“If it's worth striving for, it's worth protecting.”
September
22, 2005
By Rob Lambert President,
Asset Protection Corporation
Dear
Subscriber:
Pukke
(appropriate name)
joins the ranks of
Anderson and Lawrence
as a scammer seeking
to protect his ill
gotten gains using
legitimate Asset Protection
technology. Watch for
this case to be pointed
to by the folks out
there seeking to discredit
legitimate Asset Protection
Planning. Remember,
one of the points I
am always driving home
is that solid, Kinetic
Asset Protection Planning
depends on funding
the plan when the financial
seas are calm. Now,
check out these facts.
In
the Pukke case, the
Federal Trade Commission
(FTC) sought and obtained
a freezing order; an
order to repatriate
assets and the appointment
of a receiver to marshal
assets of Mr. Pukke.
The
court order’s basis
was the appearance
of the defendant's "substantial de facto control" over his offshore trust. I am certain from the tone that Mr. Pukke will be rooming
with “Bubba” if he
fails to return the
assets.
This
was no small-time fraud.
Mr.

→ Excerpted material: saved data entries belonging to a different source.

(** * CParty: the candidate record [Result] and its ranking predicate

    A shallow embedding of [src/Result.hh] (class [Result] and its nested
    comparator [Result_comp]) and of the part of
    [src/ViennaRNA/utils/strings.h] that documents the splitting,
    cut-point and RNA-alphabet helpers.

    C++ [double] is IEEE 754 binary64, which is exactly Rocq's primitive
    [float]; [<] and [==] on doubles are [PrimFloat.ltb] and
    [PrimFloat.eqb].  [std::string] and C strings are [string]. *)

From Stdlib Require Import Floats ZArith String Ascii List Bool Lia.
Import ListNotations.

Local Open Scope string_scope.

(** ** A small state monad

    Member functions of [Result] are not declared [const] and the
    comparator takes its arguments by non-const reference, so the embedding
    threads the state explicitly: a computation maps the state before to a
    result and the state after. *)

Definition State (S A : Type) : Type := S -> A * S.

Definition ret {S A : Type} (a : A) : State S A := fun s => (a, s).

Definition bind {S A B : Type} (m : State S A) (k : A -> State S B)
  : State S B :=
  fun s => let (a, s') := m s in k a s'.

Definition evalState {S A : Type} (m : State S A) (s : S) : A := fst (m s).
Definition execState {S A : Type} (m : State S A) (s : S) : S := snd (m s).

Notation "x <- m ;; k" := (bind m (fun x => k))
  (at level 61, m at next level, right associativity).

(** ** The class [Result] *)

Definition double : Type := float.

Section ResultClass.

(** [pf_t] is a typedef of [base_types.hh], which is not part of the
    sources at hand; the class only stores and returns values of it. *)
Variable pf_t : Type.

(** The private data members, in declaration order. *)
Record Result : Type := Build_Result {
  sequence          : string;
  restricted        : string;
  restricted_energy : double;
  final_structure   : string;
  final_energy      : double;
  pf_energy         : pf_t
}.

(** A member function runs on the object it is called on. *)
Definition method (A : Type) : Type := State Result A.

(** Modelled from the spec: the constructor [Result::Result] is declared
    in [Result.hh] and defined in [Result.cc], which is not among the
    sources.  The specification says that the record is "constructed once
    from six values" and that "all fields are set at construction": each
    argument initialises the data member of the same name. *)
Definition Result_ctor
    (sequence_ restricted_ : string) (restricted_energy_ : double)
    (final_structure_ : string) (final_energy_ : double)
    (pf_energy_ : pf_t) : Result :=
  {| sequence          := sequence_;
     restricted        := restricted_;
     restricted_energy := restricted_energy_;
     final_structure   := final_structure_;
     final_energy      := final_energy_;
     pf_energy         := pf_energy_ |}.

(** Modelled from the spec: the six getters are declared in [Result.hh]
    and defined in [Result.cc], which is not among the sources.  The
    specification "exposes one read accessor per field": a getter returns
    its data member and leaves the object as it is. *)
Definition get_sequence : method string :=
  fun this => (sequence this, this).
Definition get_restricted : method string :=
  fun this => (restricted this, this).
Definition get_final_structure : method string :=
  fun this => (final_structure this, this).
Definition get_restricted_energy : method double :=
  fun this => (restricted_energy this, this).
Definition get_final_energy : method double :=
  fun this => (final_energy this, this).
Definition get_pf_energy : method pf_t :=
  fun this => (pf_energy this, this).

(** *** References and the object store

    [operator()] receives [Result &x] and [Result &y].  A reference
    always designates an object, and the two may designate the same one,
    so the comparator runs on a store of objects addressed by
    references. *)

Definition ref : Type := nat.
Definition store : Type := ref -> Result.

Definition upd (h : store) (r : ref) (o : Result) : store :=
  fun r' => if Nat.eqb r' r then o else h r'.

(** [r.m()]: run member function [m] on the object [r] designates and
    write the object back. *)
Definition call {A : Type} (r : ref) (m : method A) : State store A :=
  fun h => let (a, o) := m (h r) in (a, upd h r o).

(** [Result::Result_comp::operator()], statement by statement.  C++ leaves
    the order of the two calls around [<] open; the left one is run
    first here; the getters only read, so the order does not matter. *)
Definition Result_comp (x y : ref) : State store bool :=
  xf <- call x get_final_energy ;;
  yf <- call y get_final_energy ;;
  if (xf <? yf)%float then ret true
  else
    xr <- call x get_restricted_energy ;;
    yr <- call y get_restricted_energy ;;
    if (xr <? yr)%float then ret true
    else ret false.

(** The store that holds [x] at reference 0 and [y] everywhere else. *)
Definition two (x y : Result) : store :=
  fun r => match r with O => x | S _ => y end.

(** The ranking predicate on two records: the value the comparator
    returns when [x] and [y] are the objects its arguments designate. *)
Definition isBetter (x y : Result) : bool :=
  evalState (Result_comp 0 1) (two x y).

(** The ranking rule in the words of the specification (section 4.2). *)
Definition isBetter_spec (x y : Result) : bool :=
  (final_energy x <? final_energy y)%float
  || (restricted_energy x <? restricted_energy y)%float.

End ResultClass.

Arguments Build_Result {pf_t}.
Arguments sequence {pf_t}.
Arguments restricted {pf_t}.
Arguments restricted_energy {pf_t}.
Arguments final_structure {pf_t}.
Arguments final_energy {pf_t}.
Arguments pf_energy {pf_t}.
Arguments Result_ctor {pf_t}.
Arguments get_sequence {pf_t}.
Arguments get_restricted {pf_t}.
Arguments get_final_structure {pf_t}.
Arguments get_restricted_energy {pf_t}.
Arguments get_final_energy {pf_t}.
Arguments get_pf_energy {pf_t}.
Arguments upd {pf_t}.
Arguments call {pf_t A}.
Arguments Result_comp {pf_t}.
Arguments two {pf_t}.
Arguments isBetter {pf_t}.
Arguments isBetter_spec {pf_t}.

(** Sample records with [pf_t] instantiated by [double]: the energies
    vary, as in the examples of the specification (section 8). *)
Definition sample (restricted_energy_ final_energy_ : double)
  : Result double :=
  Result_ctor "GGGGAAAACCCC" "((........))" restricted_energy_
              "((((....))))" final_energy_ (-6.25)%float.

(** ** The string helpers of [ViennaRNA/utils/strings.h]

    The header declares and documents these functions; their bodies are in
    ViennaRNA's string utilities, which are not among the sources.  A C
    string is modelled by the [string] of its characters before the
    terminating NUL, and a [NULL] argument by [None]. *)

(** [strchr(s, c) != NULL] for a character [c] other than NUL. *)
Fixpoint contains (c : ascii) (s : string) : bool :=
  match s with
  | EmptyString => false
  | String a rest => Ascii.eqb a c || contains c rest
  end.

(** The character that delimits: "the default delimiter is the ampersand
    ['&'] and will be used when [NULL] is passed as a second argument";
    otherwise the "single character" the argument points to.  An empty
    delimiter string has no character to offer and falls back to the
    default. *)
Definition delimiter_char (delimiter : option string) : ascii :=
  match delimiter with
  | Some (String c _) => c
  | Some EmptyString | None => "&"%char
  end.

(** The fields of [s] between the occurrences of [c], in order, the empty
    ones included: a reference notion, not a function of the header. *)
Fixpoint split_on (c : ascii) (s : string) : list string :=
  match s with
  | EmptyString => [EmptyString]
  | String a rest =>
      if Ascii.eqb a c then EmptyString :: split_on c rest
      else
        match split_on c rest with
        | tok :: toks => String a tok :: toks
        | [] => [String a EmptyString]
        end
  end.

Definition nonempty (s : string) : bool :=
  match s with
  | EmptyString => false
  | String _ _ => true
  end.

(** *** [strtok_r] with a one-character delimiter set

    A call of [strtok_r] first steps over the delimiters at the front of
    what is left of the string ([skip_delim]).  When nothing remains it
    returns [NULL]; otherwise the token runs up to the next delimiter or
    to the end, and the scan resumes behind that delimiter
    ([take_token]). *)
Fixpoint skip_delim (c : ascii) (s : string) : string :=
  match s with
  | EmptyString => EmptyString
  | String a rest => if Ascii.eqb a c then skip_delim c rest else s
  end.

Fixpoint take_token (c : ascii) (s : string) : string * string :=
  match s with
  | EmptyString => (EmptyString, EmptyString)
  | String a rest =>
      if Ascii.eqb a c then (EmptyString, rest)
      else let (tok, more) := take_token c rest in (String a tok, more)
  end.

(** The token and what is left to scan, or [None] for [NULL]. *)
Definition strtok_r (c : ascii) (s : string) : option (string * string) :=
  match skip_delim c s with
  | EmptyString => None
  | String a rest => Some (take_token c (String a rest))
  end.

Pukke and his related
companies (Ameridebt,
Inc. and DebtWorks,
Inc.) were accused
of defrauding consumers
having debt problems
by structuring repayment
plans that included
undisclosed lucrative
deductions for the
owners of the business.
The profits were quite
substantial because
the FTC requested the
court to order the
defendants to make
restitution of over
$170 million to injured
consumers.
What
makes the facts in
the case even more
outrageous was that
the Asset Protection
was implemented AFTER
Pukke realized he was
under FTC investigation.
Pukke and his band
of thieves were able
to transfer close to
$24 million.
What
really upsets me about
this case isn’t just
the deliberate challenge
to the legal system
by the defendants'
reckless transfer of
assets after the FTC
investigation began,
but the fact that Pukke
found counsel to assist
him in these obviously
fraudulent transfers.
I wouldn’t touch them
with a ten foot pole
and nobody with any
sense should either.
It is my hope that
the “experts” who implemented
this fraud on creditors
and our system are
held responsible for
this obvious fraud.
I
suspect that the planning
will hold up even though
it was fraudulent if
Pukke is willing to
take his risks with
Bubba. Remember, even
improperly done Asset
Protection Trusts are
powerful tools and
often work even when
fraudulently settled.
Let’s
see if Pukke goes to
jail (I heard a rumor
that the money was
or is being returned),
and if his advisors
pay any price for their
overt action and advice
in assisting in what
has all the traits
of a blatantly fraudulent
transfer.
Remember:
No matter what happens
with this case, it
is NOT an indictment
of Asset Protection.
It will hopefully be
a condemnation of fraudulently
done Asset Protection
and the experts who
allow this to happen.
Cases
like this give Asset
Protection Planning
a bad name. Worse still,
there is a greater
likelihood of bias
against those who carry
out fair and legitimate
Asset Protection Planning.
Bottom line: Make sure
you do your planning
when the financial
seas are calm.
I wish you a healthy
and protected week.
Best,
Rob
Lambert
If
you would like more
information regarding
asset protection, trusts,
family limited partnerships
or the subject of this
article please call
or email our office.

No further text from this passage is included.